WHAT YOU SHOULD DO> Your answer should be the lines below from the one with "(FONT_PATHS good_world) = Ok" to the one with "(process_captioning good_world example_file_url", both included, given again exactly and with nothing added.

RECORDS FOR THIS TASK>
(** X2: whatever the lengths of the inputs, the three arrays returned by
    [find_neighbors] have the same length, at most the length of the
    shortest input, and strictly less when [idx] is an index of all
    three inputs (the agent itself is left out). *)
Theorem find_neighbors_lengths (idx : nat) (xs ys os : list num)
    (distance : num) (ax ay ao : list num) :
  find_neighbors idx xs ys os distance = Ok (ax, ay, ao) ->
  length ay = length ax /\ length ao = length ax
  /\ (length ax <= Nat.min (Nat.min (length xs) (length ys)) (length os))%nat
  /\ ((idx < Nat.min (Nat.min (length xs) (length ys)) (length os))%nat ->
      (length ax < Nat.min (Nat.min (length xs) (length ys)) (length os))%nat).
Proof.
  intros Hres.
  destruct (Nat.lt_ge_cases idx (length xs)) as [Hx|Hx];
    [|rewrite find_neighbors_index_error in Hres by assumption; discriminate].
  destruct (Nat.lt_ge_cases idx (length ys)) as [Hy|Hy].
  2:{ assert (Hr : find_neighbors idx xs ys os distance = Raise IndexError)
        by (apply find_neighbors_raises_iff; right; exact Hy).
      rewrite Hr in Hres. discriminate. }
  rewrite find_neighbors_ok in Hres by assumption.
  rewrite find_neighbors_loop in Hres. injection Hres as <- <- <-.
  rewrite !length_map, <- zip3_length_min.
  pose proof (selected_length idx (nth idx xs NaN) (nth idx ys NaN) distance
                (zip3 xs ys os)) as [Hle Hlt].
  repeat split; assumption.
Qed.

(** Agents at (0, 0) and (3, 4), seen from agent 0 with radius 6: one
    neighbour, fewer than the two agents of the population. *)
Lemma find_neighbors_lengths_witness :
  find_neighbors 0 [Fin 0; Fin 3] [Fin 0; Fin 4] [Fin 0; Fin 0] (Fin 6) =
    Ok ([Fin 3], [Fin 4], [Fin 0])
  /\ (length [Fin 3] < Nat.min (Nat.min 2 2) 2)%nat.
Proof.
  assert (Hres : find_neighbors 0 [Fin 0; Fin 3] [Fin 0; Fin 4]
                   [Fin 0; Fin 0] (Fin 6) = Ok ([Fin 3], [Fin 4], [Fin 0])).
  { rewrite find_neighbors_ok by (simpl; lia). rewrite find_neighbors_loop.
    assert (Hsel : selected 0 (Fin 0) (Fin 0) (Fin 6)
                     (zip3 [Fin 0; Fin 3] [Fin 0; Fin 4] [Fin 0; Fin 0]) = [1%nat]).
    { unfold selected.
      cbn [zip3 combine length seq filter Nat.eqb negb andb nth fst snd].
      rewrite within_Fin.
      replace ((3 - 0) ^ 2 + (4 - 0) ^ 2) with (5 * 5) by ring.
      rewrite sqrt_square by lra.
      destruct (Rlt_dec 5 6) as [_|Hn]; [reflexivity | lra]. }
    cbn [nth] in *. rewrite Hsel. reflexivity. }
  split; [exact Hres|].
  destruct (find_neighbors_lengths 0 [Fin 0; Fin 3] [Fin 0; Fin 4]
              [Fin 0; Fin 0] (Fin 6) [Fin 3] [Fin 4] [Fin 0] Hres)
    as [_ [_ [_ Hlt]]].
  apply Hlt. simpl. lia.
Defined.
Lemma invalid_options_rejected_before_any_call_witness :
  process_captioning good_world example_file_url example_caption_url "srt"
    [("font_name", VStr "Arial"); ("primary_color", VStr "&H00FFFFFF")]
    "job1" ∅
  = (Raise ValueError, ∅, [])
  ∧ process_captioning good_world example_file_url example_caption_url "srt"
      [("font_name", VStr "Arial"); ("font_size", VInt 0);
       ("primary_color", VStr "&H00FFFFFF")]
      "job1" ∅
    = (Raise ValueError, ∅, [])
  ∧ process_captioning good_world example_file_url example_caption_url "srt"
      [("font_name", VStr "Arial"); ("font_size", VStr "24");
       ("primary_color", VStr "&H00FFFFFF")]
      "job1" ∅
    = (Raise ValueError, ∅, [])
  ∧ process_captioning good_world example_file_url example_caption_url "srt"
      [("font_name", VStr "Arial"); ("font_size", VBool false);
       ("primary_color", VStr "&H00FFFFFF")]
      "job1" ∅
    = (Raise ValueError, ∅, [])
  ∧ process_captioning good_world example_file_url example_caption_url "srt"
      [("font_name", VStr "Comic Sans"); ("font_size", VInt 24);
       ("primary_color", VStr "&H00FFFFFF")]
      "job1" ∅
    = (Raise ValueError, ∅, []).
Proof.
  split_and!.
  - apply invalid_options_rejected_before_any_call. left. reflexivity.
  - apply invalid_options_rejected_before_any_call. right. left. reflexivity.
  - apply invalid_options_rejected_before_any_call. right. right. left.
    exists (VStr "24"). split_and!; [reflexivity|exact I|discriminate].
  - apply invalid_options_rejected_before_any_call. right. right. left.
    exists (VBool false). split_and!; [reflexivity|exact I|discriminate].
  - apply invalid_options_rejected_before_any_call. right. right. right.
    reflexivity.
Defined.

Lemma font_fallback_unreachable_witness :
  (∃ selected_font,
     dict_find_value
       (opt (convert_array_to_collection example_options) "font_name" (VStr "Arial"))
       (FONT_PATHS good_world) = Ok (Some selected_font)
     ∧ ∀ fs,
         select_font good_world "job1"
           (opt (convert_array_to_collection example_options) "font_name"
                (VStr "Arial")) fs
         = (Ok (Some selected_font), fs, []))
  ∧ ∀ fs,
      Forall (λ ev, is_warning ev = false)
        (process_captioning good_world example_file_url example_caption_url
           "srt" example_options "job1" fs).2.
Proof.
  apply (font_fallback_unreachable good_world example_file_url
           example_caption_url "srt" example_options "job1").
  vm_compute. reflexivity.
Defined.

Lemma get_job_hash_order_independent_witness :
  get_job_hash good_world example_file_url example_caption_url "srt"
    (convert_array_to_collection example_options)
  = get_job_hash good_world example_file_url example_caption_url "srt"
      (convert_array_to_collection (reverse example_options)).
Proof.
  apply (get_job_hash_order_independent good_world example_file_url
           example_caption_url "srt" example_options (reverse example_options)).
  intros k. cbn.
  repeat match goal with
         | |- context [String.eqb k ?s] =>
             destruct (String.eqb_spec k s) as [->|?]; [reflexivity|]
         end.
  reflexivity.
Defined.

(* ================================================================== *)
(** * Successful runs, step by step *)

Lemma lift_Ok_inv {A} (r : result A) fs a fs1 t1 :
  lift r fs = (Ok a, fs1, t1) → r = Ok a ∧ fs1 = fs ∧ t1 = [].
Proof. unfold lift. by intros [= -> -> <-]. Qed.

Lemma emit_Ok_inv ev fs a fs1 t1 :
  emit ev fs = (Ok a, fs1, t1) → fs1 = fs ∧ t1 = [ev].
Proof. unfold emit. by intros [= <- <-]. Qed.

Lemma put_file_Ok_inv p text fs a fs1 t1 :
  put_file p text fs = (Ok a, fs1, t1) → fs1 = <[p := text]> fs ∧ t1 = [].
Proof. unfold put_file. by intros [= <- <-]. Qed.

FINAL ANSWER>
       (FONT_PATHS good_world) = Ok (Some selected_font)
     ∧ ∀ fs,
         select_font good_world "job1"
           (opt (convert_array_to_collection example_options) "font_name"
                (VStr "Arial")) fs
         = (Ok (Some selected_font), fs, []))
  ∧ ∀ fs,
      Forall (λ ev, is_warning ev = false)
        (process_captioning good_world example_file_url example_caption_url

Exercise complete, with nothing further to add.